Solar panels on the roof of a passive solar house can also provide both warm water and electricity, so this may be a useful option.

Wind may be another option. While most likely used to generate electricity (which of course may be used to heat underground cables, for example) it’s less likely to be suitable purely for heating greenhouses. And again, selection of a windy enough location is critical.

Perhaps a simple option is to use multiple greenhouse layers, as per Eliot Coleman’s technique at Four Season Farm in Maine. Using low poly-tunnels to cover crops within a larger poly-house, Coleman says each layer of plastic cover equates to “moving” the crop 500 miles south in terms of warmth units. Yeah, OK…but it’s not going to provide sweet cherry tomatoes in quantity in Ontario in February.

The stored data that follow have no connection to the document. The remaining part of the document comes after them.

(* ===== verification/JsValues.v ===== *)
(** * JavaScript numbers, dates and simple regular expressions

    The conversions of the language that the services apply to untrusted
    strings: [Number(s)] as an IEEE binary64 value (the Standard Library's
    [spec_float], rounding to nearest even), [Date.parse(s)] on the ISO forms
    the language standard fixes, and [new RegExp(p).test(s)] for the patterns
    without special characters other than [.] and [.*].  Outside these forms
    the result depends on the engine (or its time zone) and is an argument of
    the definitions. *)

From S2P Require Import Prelude JsString.
From Stdlib Require Import SpecFloat.
#[local] Open Scope string_scope.

(** ** Numbers *)

Abbreviation number := spec_float.
Definition prec : Z := 53.
Definition emax : Z := 1024.

(** The binary64 value nearest to [± m × 10^e], [digits] the number of decimal
    digits [m] was written with. A value of at least 10^309 is beyond the
    largest finite number and one below 10^-400 rounds to zero. *)
Definition decimal (neg : bool) (m : N) (digits : nat) (e : Z) : number :=
  match m with
  | N0 => S754_zero neg
  | Npos p =>
      if (309 <=? e)%Z then S754_infinity neg
      else if (Z.of_nat digits + e <=? -400)%Z then S754_zero neg
      else if (0 <=? e)%Z then binary_round prec emax neg (p * Z.to_pos (10 ^ e))%positive 0
      else
        let '(q, ex, loc) := SFdiv_core_binary prec emax (Zpos p) 0 (10 ^ (- e)) 0 in
        binary_round_aux prec emax neg q ex loc
  end.

Definition take_sign (s : string) : bool * string :=
  match s with
  | String c s' =>
      if Ascii.eqb c "-" then (true, s') else if Ascii.eqb c "+" then (false, s') else (false, s)
  | "" => (false, s)
  end.

(** The exponent part, [None] if malformed. *)
Definition take_exponent (s : string) : option Z :=
  match s with
  | "" => Some 0%Z
  | String c s' =>
      if Ascii.eqb (to_lower_char c) "e" then
        let '(neg, t) := take_sign s' in
        if negb (String.eqb t "") && str_forall is_digit t
        then Some (if neg then - Z.of_N (N_of_digits 0 t) else Z.of_N (N_of_digits 0 t))%Z
        else None
      else None
  end.

Definition decimal_literal (s : string) : number :=
  let '(neg, t) := take_sign s in
  if String.eqb t "Infinity" then S754_infinity neg
  else
    let '(int, t1) := span is_digit t in
    let '(frac, t2) := match t1 with
                       | String "." t' => span is_digit t'
                       | _ => ("", t1)
                       end in
    if String.eqb (int +:+ frac) "" then S754_nan
    else match take_exponent t2 with
         | None => S754_nan
         | Some e => decimal neg (N_of_digits 0 (int +:+ frac))
                       (String.length int + String.length frac) (e - Z.of_nat (String.length frac))
         end.

Definition hex_value (c : ascii) : option N :=
  if is_digit c then Some (N.of_nat (code c - 48))
  else let l := to_lower_char c in
       if between 97 102 l then Some (N.of_nat (code l - 87)) else None.
Fixpoint radix_digits (radix acc : N) (s : string) : option N :=
  match s with
  | "" => Some acc
  | String c s' =>
      match hex_value c with
      | Some d => if (d <? radix)%N then radix_digits radix (radix * acc + d) s' else None
      | None => None
      end
  end.
Definition radix_literal (radix : N) (s : string) : number :=
  match s with
  | "" => S754_nan
  | _ => match radix_digits radix 0 s with
         | Some n => decimal false n 0 0
         | None => S754_nan
         end
  end.

(** [Number(s)] *)
Definition Number (s : string) : number :=
  match trim s with
  | "" => S754_zero false
  | String "0" (String c rest) as t =>
      if Ascii.eqb (to_lower_char c) "x" then radix_literal 16 rest
      else if Ascii.eqb (to_lower_char c) "o" then radix_literal 8 rest
      else if Ascii.eqb (to_lower_char c) "b" then radix_literal 2 rest
      else decimal_literal t
  | t => decimal_literal t
  end.

(** [===], [>] and [<] on numbers: false when an operand is NaN. *)
Definition num_eq (a b : number) : bool := SFeqb a b.
Definition num_lt (a b : number) : bool := SFltb a b.
Definition num_gt (a b : number) : bool := SFltb b a.
Definition isNaN (a : number) : bool := match a with S754_nan => true | _ => false end.

Example number_ex1 : num_eq (Number " 1.50e1 ") (Number "15") = true ∧ isNaN (Number "1x") = true.
Proof. by vm_compute. Qed.
Example number_ex2 :
  num_eq (Number "") (Number "0x0") = true ∧ num_lt (Number "-0.1") (Number ".05") = true ∧
  num_eq (Number "9007199254740993") (Number "9007199254740992") = true ∧
  num_eq (Number "0.1") (Number "0.10000000000000001") = true.
Proof. by vm_compute. Qed.

(** ** Dates *)

(** Days from 1970-01-01 to a date of the proleptic Gregorian calendar. *)
Definition days_from_civil (y m d : Z) : Z :=
  let y' := if (m <=? 2)%Z then (y - 1)%Z else y in
  let era := (y' / 400)%Z in
  let yoe := (y' - era * 400)%Z in
  let doy := ((153 * (if (2 <? m)%Z then m - 3 else m + 9) + 2) / 5 + d - 1)%Z in
  let doe := (yoe * 365 + yoe / 4 - yoe / 100 + doy)%Z in
  (era * 146097 + doe - 719468)%Z.

Definition days_in_month (y m : Z) : Z :=
  if (m =? 2)%Z then
    if ((y mod 4 =? 0) && (negb (y mod 100 =? 0) || (y mod 400 =? 0)))%Z then 29 else 28
  else if existsb (Z.eqb m) [4; 6; 9; 11]%Z then 30 else 31.

(** Exactly [n] digits at the front of [s]. *)
Fixpoint take_digits (n : nat) (acc : N) (s : string) : option (Z * string) :=
  match n, s with
  | O, _ => Some (Z.of_N acc, s)
  | S n', String c s' =>
      if is_digit c then take_digits n' (10 * acc + N.of_nat (digit_value c)) s' else None
  | S _, "" => None
  end.
Definition take_char (c : ascii) (s : string) : option string := drop_prefix (String c "") s.

(** [YYYY-MM-DD] *)
Definition iso_date (s : string) : option (Z * string) :=
  y ← take_digits 4 0 s; s1 ← take_char "-" y.2;
  m ← take_digits 2 0 s1; s2 ← take_char "-" m.2;
  d ← take_digits 2 0 s2;
  if ((1 <=? m.1) && (m.1 <=? 12) && (1 <=? d.1) && (d.1 <=? days_in_month y.1 m.1))%Z
  then Some (days_from_civil y.1 m.1 d.1, d.2) else None.

(** [HH:mm], [HH:mm:ss] or [HH:mm:ss.sss], in milliseconds. *)
Definition iso_time (s : string) : option (Z * string) :=
  h ← take_digits 2 0 s; s1 ← take_char ":" h.2; m ← take_digits 2 0 s1;
  if negb ((h.1 <=? 23) && (m.1 <=? 59))%Z then None else
  let hm := ((h.1 * 60 + m.1) * 60000)%Z in
  match take_char ":" m.2 with
  | None => Some (hm, m.2)
  | Some s2 =>
      sec ← take_digits 2 0 s2;
      if (59 <? sec.1)%Z then None else
      match take_char "." sec.2 with
      | None => Some (hm + sec.1 * 1000, sec.2)%Z
      | Some s3 => ms ← take_digits 3 0 s3; Some (hm + sec.1 * 1000 + ms.1, ms.2)%Z
      end
  end.

(** [Z] or [±HH:mm], the offset in milliseconds. *)
Definition iso_offset (s : string) : option Z :=
  if String.eqb s "Z" then Some 0%Z
  else match s with
       | String c s' =>
           if Ascii.eqb c "+" || Ascii.eqb c "-" then
             h ← take_digits 2 0 s'; s1 ← take_char ":" h.2; m ← take_digits 2 0 s1;
             if ((h.1 <=? 23) && (m.1 <=? 59))%Z && String.eqb m.2 "" then
               let o := ((h.1 * 60 + m.1) * 60000)%Z in
               Some (if Ascii.eqb c "-" then - o else o)%Z
             else None
           else None
       | "" => None
       end.

Definition day_ms : Z := 86400000.

(** The time value (milliseconds since the epoch) of the ISO forms that do not
    depend on the local time zone. *)
Definition iso_parse (s : string) : option Z :=
  d ← iso_date s;
  if String.eqb d.2 "" then Some (d.1 * day_ms)%Z
  else
    s1 ← take_char "T" d.2; t ← iso_time s1; o ← iso_offset t.2;
    Some (d.1 * day_ms + t.1 - o)%Z.

(** [Date.parse(s)], [None] for NaN; [other] is what the engine makes of the
    remaining strings. *)
Definition Date_parse (other : string → option Z) (s : string) : option Z :=
  match iso_parse s with Some t => Some t | None => other s end.

Example iso_ex :
  iso_parse "1970-01-02" = Some 86400000%Z ∧
  iso_parse "2024-02-29T12:30:00.250+07:00" = Some 1709184600250%Z ∧
  iso_parse "2023-02-29" = None.
Proof. by vm_compute. Qed.

(** Comparison of time values: false when one is NaN. *)
Definition time_gt (a b : option Z) : bool :=
  match a, b with Some x, Some y => (y <? x)%Z | _, _ => false end.

(** [a < b] on strings: code unit order. *)
Definition str_lt (a b : string) : bool :=
  match String.compare a b with Lt => true | _ => false end.

(** ** Regular expressions

    A pattern of literal characters and [.], each possibly followed by [*],
    without the other special characters. *)
Inductive re_item :=
  | ReChar (c : ascii)   (* the character itself *)
  | ReDot                (* [.]: any character but a line terminator *)
  | ReDotStar.           (* [.*] *)

Definition is_meta (c : ascii) : bool := includes (String.list_ascii_of_string "^$\+?()[]{}|*") c.

(** [None]: the pattern has another special character. *)
Fixpoint parse_simple (p : string) : option (list re_item) :=
  match p with
  | "" => Some []
  | String c p' =>
      if Ascii.eqb c "." then
        match p' with
        | String "*" p'' => cons ReDotStar <$> parse_simple p''
        | _ => cons ReDot <$> parse_simple p'
        end
      else if is_meta c then None
      else cons (ReChar c) <$> parse_simple p'
  end.

Definition is_line_end (c : ascii) : bool := Nat.eqb (code c) 10 || Nat.eqb (code c) 13.

(** [new RegExp('^' + p + '$').test(s)] for a simple [p]. *)
Fixpoint re_match (p : list re_item) (s : string) : bool :=
  match p with
  | [] => String.eqb s ""
  | ReChar c :: p' => match s with String d s' => Ascii.eqb c d && re_match p' s' | "" => false end
  | ReDot :: p' => match s with String d s' => negb (is_line_end d) && re_match p' s' | "" => false end
  | ReDotStar :: p' =>
      (fix star (s : string) : bool :=
         re_match p' s ||
         match s with String d s' => negb (is_line_end d) && star s' | "" => false end) s
  end.

(** [new RegExp('^' + p + '$').test(s)]; [other] is the engine on the patterns
    that are not simple, which may also throw a [SyntaxError]. *)
Definition anchored_test (other : string → string → result bool) (p s : string) : result bool :=
  match parse_simple p with
  | Some items => Ok (re_match items s)
  | None => other p s
  end.

(** ** Parsed values *)

(** What [JSON.parse] and the query parser produce; a number is given by its
    [String()], an object by its own enumerable properties in order. *)
Inductive jsv :=
  | JUndefined | JNull | JBool (b : bool) | JNum (repr : string) | JStr (s : string)
  | JArr (l : list jsv) | JObj (fields : list (string * jsv)).

(** [String(v)] *)
Fixpoint js_String (v : jsv) : string :=
  match v with
  | JUndefined => "undefined" | JNull => "null"
  | JBool b => if b then "true" else "false"
  | JNum r => r | JStr s => s
  | JArr l => join "," (List.map (λ x, match x with JUndefined | JNull => "" | _ => js_String x end) l)
  | JObj _ => "[object Object]"
  end.

(** [Number(v)] *)
Definition js_Number (v : jsv) : number :=
  match v with
  | JUndefined | JObj _ => Number "NaN"
  | JNull => Number "0"
  | JBool b => Number (if b then "1" else "0")
  | JNum r => Number r
  | JStr s => Number s
  | JArr _ => Number (js_String v)
  end.

(** Properties of an object. *)
Fixpoint obj_get {A} (k : string) (o : list (string * A)) : option A :=
  match o with
  | [] => None
  | (k', a) :: o' => if String.eqb k k' then Some a else obj_get k o'
  end.
Fixpoint obj_set {A} (k : string) (a : A) (o : list (string * A)) : list (string * A) :=
  match o with
  | [] => [(k, a)]
  | (k', a') :: o' => if String.eqb k k' then (k', a) :: o' else (k', a') :: obj_set k a o'
  end.
Definition obj_keys {A} (o : list (string * A)) : list string := o.*1.
(** [value.k] of a parsed object, [undefined] without the property. *)
Definition property (k : string) (fields : list (string * jsv)) : jsv := default JUndefined (obj_get k fields).

#[local] Open Scope list_scope.
(** ** Objects as maps *)

Lemma obj_get_set {A} k k' (a : A) o :
  obj_get k' (obj_set k a o) = if String.eqb k' k then Some a else obj_get k' o.
Proof.
  induction o as [|[k0 a0] o IH]; cbn [obj_set obj_get]; [done|].
  destruct (String.eqb_spec k k0) as [->|Hk]; cbn [obj_get].
  - by destruct (String.eqb k' k0).
  - rewrite IH. destruct (String.eqb_spec k' k0) as [->|]; [|done].
    destruct (String.eqb_spec k0 k) as [->|]; [done|done].
Qed.
Lemma obj_get_Some {A} k (a : A) o : obj_get k o = Some a → (k, a) ∈ o.
Proof.
  induction o as [|[k0 a0] o IH]; [done|]. cbn [obj_get].
  destruct (String.eqb_spec k k0) as [->|]; [intros [= ->]; by left|right; by apply IH].
Qed.
Lemma obj_get_elem {A} k (a : A) o : NoDup (obj_keys o) → (k, a) ∈ o → obj_get k o = Some a.
Proof.
  induction o as [|[k0 a0] o IH]; [by intros _ ?%elem_of_nil|]. cbn [obj_get].
  intros Hnd [[= -> ->]|Hin]%elem_of_cons; [by rewrite String.eqb_refl|].
  inversion Hnd as [|? ? Hk Ho]; subst. destruct (String.eqb_spec k k0) as [->|]; [|by apply IH].
  destruct Hk. by apply (list_elem_of_fmap_2 fst o (k0, a)).
Qed.
Lemma obj_get_None {A} k (o : list (string * A)) : obj_get k o = None ↔ k ∉ obj_keys o.
Proof.
  induction o as [|[k0 a0] o IH]; cbn [obj_get obj_keys fmap list_fmap];
    [split; [intros _ ?%elem_of_nil|]; done|].
  rewrite elem_of_cons. destruct (String.eqb_spec k k0) as [->|Hk]; [split; [done|]; intros []; by left|].
  rewrite IH. unfold obj_keys. cbn. split; [intros H []; done|]. intros H Hin. apply H. by right.
Qed.
Lemma obj_keys_set {A} k (a : A) o k' : k' ∈ obj_keys (obj_set k a o) ↔ k' = k ∨ k' ∈ obj_keys o.
Proof.
  induction o as [|[k0 a0] o IH]; cbn [obj_set]; unfold obj_keys in *; cbn.
  - rewrite list_elem_of_singleton, elem_of_nil. tauto.
  - destruct (String.eqb_spec k k0) as [->|Hk]; cbn; rewrite !elem_of_cons; [tauto|].
    unfold obj_keys in *. rewrite IH. tauto.
Qed.
Lemma NoDup_obj_set {A} k (a : A) o : NoDup (obj_keys o) → NoDup (obj_keys (obj_set k a o)).
Proof.
  induction o as [|[k0 a0] o IH]; intros Hnd; [by repeat constructor; intros ?%elem_of_nil|].
  cbn [obj_set]. destruct (String.eqb_spec k k0) as [->|Hk]; [done|].
  inversion Hnd as [|? ? Hk0 Ho]; subst. cbn. constructor; [|by apply IH].
  intros [?|?]%obj_keys_set; [done|by destruct Hk0].
Qed.
Lemma rebuildTree_ok t t' :
  table_wf t → rebuildTree t = Ok t' →
  tree_ok t' ∧ (∀ q, q ∈ unbounded <$> rows t' ↔ q ∈ unbounded <$> rows t).
Proof.
  intros Hwf (nodes' & Hun & Hreb & -> & Hnd)%rebuildTree_spec; [|done].
  destruct (rebuilt_rows t nodes' Hwf Hnd Hun) as [Hrows Hlive]. split; [|done].
  set (nodes := repo_find (λ r, negb (is_deleted r)) t) in *.
  assert (NoDup (id <$> (mirror <$> nodes))) as Hndm
    by by rewrite mirror_id; apply NoDup_found, (wf_uniq t Hwf).
  pose proof (rebuild_nested_spec _ _ Hndm Hreb) as (_ & Hb & Hn).
  apply rebuilt_final in Hreb as [_ Hroot]; [|done].
  set (t' := repo_saveAll nodes' t) in *.
  assert (covers (mirror <$> nodes) (mirror <$> live_rows t')) as Hc1.
  { apply unbounded_covers. intros q. rewrite <- Hun, !list_elem_of_fmap. naive_solver. }
  assert (covers (mirror <$> live_rows t') (mirror <$> nodes)) as Hc2.
  { apply unbounded_covers. intros q. rewrite <- Hun, !list_elem_of_fmap. naive_solver. }
  split.
  - split.
    + unfold t'. rewrite repo_saveAll_pks. by apply wf_uniq.
    + intros r Hr. apply (list_elem_of_fmap_2 unbounded) in Hr. apply Hrows in Hr.
      apply list_elem_of_fmap in Hr as (q & (_ & _ & -> & -> & _)%unbounded_eq & Hq).
      by apply (wf_deleted t).
  - intros r Hr%Hlive. apply (list_elem_of_fmap_2 unbounded) in Hr. rewrite Hun in Hr.
    apply list_elem_of_fmap in Hr as (q & (Hid & _)%unbounded_eq & Hq).
    apply (rooted_mono _ _ _ Hc1). rewrite Hid.
    exact (Hroot (mirror q) (list_elem_of_fmap_2 mirror nodes q Hq)).
  - intros r Hr%Hlive. exact (Hb (mirror r) (list_elem_of_fmap_2 mirror nodes' r Hr)).
  - intros a x Ha%Hlive Hx%Hlive.
    assert (ancestor (mirror <$> live_rows t') (pk a) (pk x) ↔
            ancestor (mirror <$> nodes) (pk a) (pk x)) as ->
      by (split; by apply ancestor_mono).
    exact (Hn (mirror a) (mirror x) (list_elem_of_fmap_2 mirror nodes' a Ha)
             (list_elem_of_fmap_2 mirror nodes' x Hx)).
Qed.
End invariant.
(* ===== verification/PermissionResolver.v ===== *)
(** * Permission resolution

    Model of [PermissionResolverService]
    (src/apps/iam/src/modules/access/services/permission-resolver.service.ts):
    from a user through roles, policies and statements to the net permission
    set ([resolveForUser], [resolveForPolicyIds]) and the request-time
    evaluation of conditions ([evaluate]).

    The tables are read through the [Database] interface; loading a relation
    ([relations: ['roles']]) is a join on the link table that, like every find,
    skips soft-deleted rows.  The date of today and the parts of [Date.parse]
    and [RegExp] that depend on the engine are arguments. *)

From S2P Require Import Prelude JsString JsValues Repo.
#[local] Open Scope string_scope.

(** ** Tables *)

Inductive effect := allow | deny.
#[export] Instance effect_eq_dec : EqDecision effect.
Proof. solve_decision. Defined.

Record user := User { user_pk : string; user_deleted : option Z }.
Record role := Role { role_pk : string; role_code : string; role_deleted : option Z }.
(** [valid_from]/[valid_until]: what [toDateOnly] makes of the column. *)
Record policy := Policy {
  policy_pk : string; is_active : bool; valid_from : option string; valid_until : option string;
  policy_deleted : option Z;
}.
Record statement := Statement {
  statement_pk : string; policy_id : string; statement_effect : effect; statement_plane : string;
  statement_deleted : option Z;
}.
Record target := Target {
  target_pk : string; target_statement : string; target_service : string;
  target_resource : string; target_deleted : option Z;
}.
Record action := Action {
  action_pk : string; action_statement : string; permission_id : string;
  action_deleted : option Z;
}.
Record condition := Condition {
  condition_pk : string; condition_statement : string; operator : string;
  condition_key : string; condition_value : string; condition_deleted : option Z;
}.
Record permission := Permission {
  permission_pk : string; permission_string : string; permission_deleted : option Z;
}.

#[export] Instance user_entity : Entity user := { pk := user_pk; deleted_at := user_deleted }.
#[export] Instance role_entity : Entity role := { pk := role_pk; deleted_at := role_deleted }.
#[export] Instance policy_entity : Entity policy := { pk := policy_pk; deleted_at := policy_deleted }.
#[export] Instance statement_entity : Entity statement :=
  { pk := statement_pk; deleted_at := statement_deleted }.
#[export] Instance target_entity : Entity target := { pk := target_pk; deleted_at := target_deleted }.
#[export] Instance action_entity : Entity action := { pk := action_pk; deleted_at := action_deleted }.
#[export] Instance condition_entity : Entity condition :=
  { pk := condition_pk; deleted_at := condition_deleted }.
#[export] Instance permission_entity : Entity permission :=
  { pk := permission_pk; deleted_at := permission_deleted }.

Record iam_db (T : Type → Type) := IamDb {
  users : T user;
  roles : T role;
  users_roles : list (string * string);      (* (user_id, role_id) *)
  roles_policies : list (string * string);   (* (role_id, policy_id) *)
  policies : T policy;
  statements : T statement;
  targets : T target;
  actions : T action;
  conditions : T condition;
  permissions : T permission;
}.
Arguments IamDb {T}. Arguments users {T}. Arguments roles {T}. Arguments users_roles {T}.
Arguments roles_policies {T}. Arguments policies {T}. Arguments statements {T}.
Arguments targets {T}. Arguments actions {T}. Arguments conditions {T}. Arguments permissions {T}.

(** ** Resolved statements *)

Record resolved := Resolved {
  r_effect : effect;
  r_permissions : list string;
  r_hasConditions : bool;
  r_targets : list (string * string);
  r_conditions : list condition;
}.

Record resolution := Resolution {
  res_roles : list string;
  res_permissions : list string;
  res_conditional : list string;
}.

(** *** [computeAllowDenyConditional]: three sets, kept in insertion order. *)
Record net := Net { net_allow : list string; net_deny : list string; net_conditional : list string }.

Definition set_add (x : string) (l : list string) : list string :=
  if includes l x then l else l ++ [x].

Definition classify (s : resolved) (n : net) (p : string) : net :=
  if r_hasConditions s then Net (net_allow n) (net_deny n) (set_add p (net_conditional n))
  else match r_effect s with
       | allow => Net (set_add p (net_allow n)) (net_deny n) (net_conditional n)
       | deny => Net (net_allow n) (set_add p (net_deny n)) (net_conditional n)
       end.

Definition computeAllowDenyConditional (l : list resolved) : list string * list string :=
  let n := foldl (λ n s, foldl (classify s) n (r_permissions s)) (Net [] [] []) l in
  (List.filter (λ p, negb (includes (net_deny n) p) && negb (includes (net_conditional n) p))
     (net_allow n),
   net_conditional n).

Section resolver.
Context {T : Type → Type} `{Database T}.
Implicit Types (db : iam_db T).

(** [!bound || today >= bound], as the early returns have it; [''] is falsy. *)
Definition isPolicyValidNow (today : string) (p : policy) : bool :=
  match valid_from p with
  | Some f => negb (negb (String.eqb f "") && str_lt today f)
  | None => true
  end &&
  match valid_until p with
  | Some u => negb (negb (String.eqb u "") && str_lt u today)
  | None => true
  end.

Perhaps we shouldn’t look for a silver bullet, a one-size-fits-all solution. But maybe we could consider a mix of all options (which is what passive solar greenhouse designers are doing). After all, this superficial review has revealed around 20 options.

Or, perhaps, the future is not to use a glasshouse at all. Perhaps the ubiquitous news items about “vertical” or “container” systems are not a coincidence? Having an insulated shell obviously reduces heat loss, so that’s not a bad thing.

Or, maybe, there is no one solution. Perhaps there is actually room for us all, if we are each conscious of our (carbon) energy use. Which is, after all, where we started this conversation.

  1. www.HortiDaily.com, March 16, 2016.